• Task goal:
Collect every line below that contains the word "Hpos".

Saved entries:
== Segment start ==

Lemma castling_gating_witness :
  In (mkPosition 7 6) (getValidMoves (mkPosition 7 4) castleReady) /\
  In (mkPosition 7 2) (getValidMoves (mkPosition 7 4) castleReady).
Proof.
  pose (k := pieceAt king white 7 4 false).
  assert (R : forall rookCol, rookCol = 0 \/ rookCol = 7 ->
              castlingRuleHolds k rookCol castleReady).
  { intros rookCol [-> | ->].
    - split; [reflexivity|]. split.
      { exists (pieceAt rook white 7 0 false). repeat split. }
      split; [|split; vm_compute; reflexivity].
      intros j Hj. simpl in Hj.
      assert (j = 1 \/ j = 2 \/ j = 3) as [-> | [-> | ->]] by lia; reflexivity.
    - split; [reflexivity|]. split.
      { exists (pieceAt rook white 7 7 false). repeat split. }
      split; [|split; vm_compute; reflexivity].
      intros j Hj. simpl in Hj.
      assert (j = 5 \/ j = 6) as [-> | ->] by lia; reflexivity. }
  split.
  - apply (proj1 (castling_gating castleReady k 7 eq_refl eq_refl eq_refl
                    (or_intror eq_refl)) eq_refl).
    split; [apply R; auto | vm_compute; reflexivity].
  - apply (proj1 (castling_gating castleReady k 0 eq_refl eq_refl eq_refl
                    (or_introl eq_refl)) eq_refl).
    split; [apply R; auto | vm_compute; reflexivity].
Defined.

(** The conditions listed in C5 hold for white's short castling here, yet
    the move is not legal: g1 is covered by the rook on g8. *)
Lemma castling_rule_without_destination_check :
  castlingRuleHolds (pieceAt king white 7 4 false) 7 castleIntoCheck /\
  cell (board castleIntoCheck) 7 4 = Some (pieceAt king white 7 4 false) /\
  currentTurn castleIntoCheck = white /\
  ~ In (castlingDestination (pieceAt king white 7 4 false) 7)
       (getValidMoves (mkPosition 7 4) castleIntoCheck).
Proof.
  split; [|split; [reflexivity | split; [reflexivity|]]].
  - split; [reflexivity|]. split.
    { exists (pieceAt rook white 7 7 false). repeat split. }
    split; [|split; vm_compute; reflexivity].
    intros j Hj. simpl in Hj.
    assert (j = 5 \/ j = 6) as [-> | ->] by lia; reflexivity.
  - vm_compute. intros H.
    repeat (destruct H as [H | H]; [discriminate|]). exact H.
Qed.

(** ** Attack coverage of pawns *)

Lemma attacked_by (s : GameState) (c : PieceColor) (p : Piece) (x : Position) :
  cell (board s) (row (position p)) (col (position p)) = Some p ->
  0 <= row (position p) <= 7 -> 0 <= col (position p) <= 7 ->
  color p = oppositeColor c ->
  In x (getPseudoLegalMovesForAttack p s) ->
  isPositionUnderAttack x c s = true.
Proof.
  intros E Hr Hk Hc Hx. apply isPositionUnderAttack_iff.
  exists (row (position p)), (col (position p)), p. auto.
Qed.

(** C9, as the code has it: a pawn of the other colour standing on the
    board covers the empty square straight ahead of it, and the second one
    if both are empty and it has not moved; an empty square diagonally ahead
    is among the squares it covers exactly when it is its en-passant
    destination; a king whose square is covered in this sense gets no
    castling move, and none toward a rook when the square next to it on that
    side is covered. *)
Theorem pawn_attack_coverage (s : GameState) (c : PieceColor) (p : Piece) :
  cell (board s) (row (position p)) (col (position p)) = Some p ->
  0 <= row (position p) <= 7 -> 0 <= col (position p) <= 7 ->
  type p = pawn -> color p = oppositeColor c ->
  let d := pawnDirection (color p) in
  let ahead := mkPosition (row (position p) + d) (col (position p)) in
  let ahead2 := mkPosition (row (position p) + d * 2) (col (position p)) in
  (isPositionOnBoard ahead = true -> cell (board s) (row ahead) (col ahead) = None ->
   isPositionUnderAttack ahead c s = true) /\
  (hasMoved p = false ->
   isPositionOnBoard ahead = true -> cell (board s) (row ahead) (col ahead) = None ->
   isPositionOnBoard ahead2 = true -> cell (board s) (row ahead2) (col ahead2) = None ->
   isPositionUnderAttack ahead2 c s = true) /\
  (forall dk, dk = -1 \/ dk = 1 ->
     let diag := mkPosition (row (position p) + d) (col (position p) + dk) in
     cell (board s) (row diag) (col diag) = None ->
     (In diag (getPseudoLegalMovesForAttack p s) <->
      In diag (getEnPassantMoves p s))) /\
  (forall king_,
     (isPositionUnderAttack (position king_) (color king_) s = true ->
      getCastlingMoves king_ s = []) /\
     (forall rookCol, rookCol = 0 \/ rookCol = 7 ->
        position king_ = mkPosition (backRankOf (color king_)) 4 ->
        isPositionUnderAttack (transitSquare king_ rookCol) (color king_) s = true ->
        ~ In (castlingDestination king_ rookCol) (getCastlingMoves king_ s))).
Proof.
  intros E Hr Hk Ht Hc d ahead ahead2.
  assert (A : getPseudoLegalMovesForAttack p s = getPawnMoves p s)
    by (unfold getPseudoLegalMovesForAttack; rewrite Ht; reflexivity).
  split; [|split; [|split]].
  - intros Hb He. apply (attacked_by s c p); auto.
    rewrite A. unfold getPawnMoves. fold d. fold ahead.
    unfold isEmptyCell. rewrite Hb, He. simpl. left; reflexivity.
  - intros Hm Hb He Hb2 He2. apply (attacked_by s c p); auto.
    rewrite A. unfold getPawnMoves. fold d. fold ahead. fold ahead2.
    unfold isEmptyCell. rewrite Hb, He, Hm, Hb2, He2. simpl.
    right; left; reflexivity.
  - intros dk Hdk diag He. rewrite A. unfold getPawnMoves. fold d.
    rewrite !in_app_iff. split; [|auto].
    intros [H | [H | H]]; [exfalso | exfalso | exact H].
    + destruct (_ && _) in H; [|destruct H].
      destruct H as [H | H].
      * apply (f_equal col) in H. simpl in H. lia.
      * destruct (negb (hasMoved p)); [|destruct H].
        destruct (_ && _) in H; [|destruct H].
        destruct H as [H | []]. apply (f_equal col) in H. simpl in H. lia.
    + apply in_flat_map in H as (cp & Hcp & H).
      destruct (isPositionOnBoard cp); [|destruct H].
      destruct (cell (board s) (row cp) (col cp)) as [t|] eqn:Et; [|destruct H].
      destruct (negb _); [|destruct H].
      destruct H as [<- | []]. congruence.
  - intros king_. split.
    + intros H. unfold getCastlingMoves. rewrite H.
      destruct (hasMoved king_); reflexivity.
    + intros rookCol Hrook Hpos H N.
      apply (getCastlingMoves_home king_ s rookCol Hpos Hrook) in N.
      destruct N as (_ & _ & _ & _ & N). congruence.
Qed.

== Segment end ==

• Exercise result:
    + intros rookCol Hrook Hpos H N.
      apply (getCastlingMoves_home king_ s rookCol Hpos Hrook) in N.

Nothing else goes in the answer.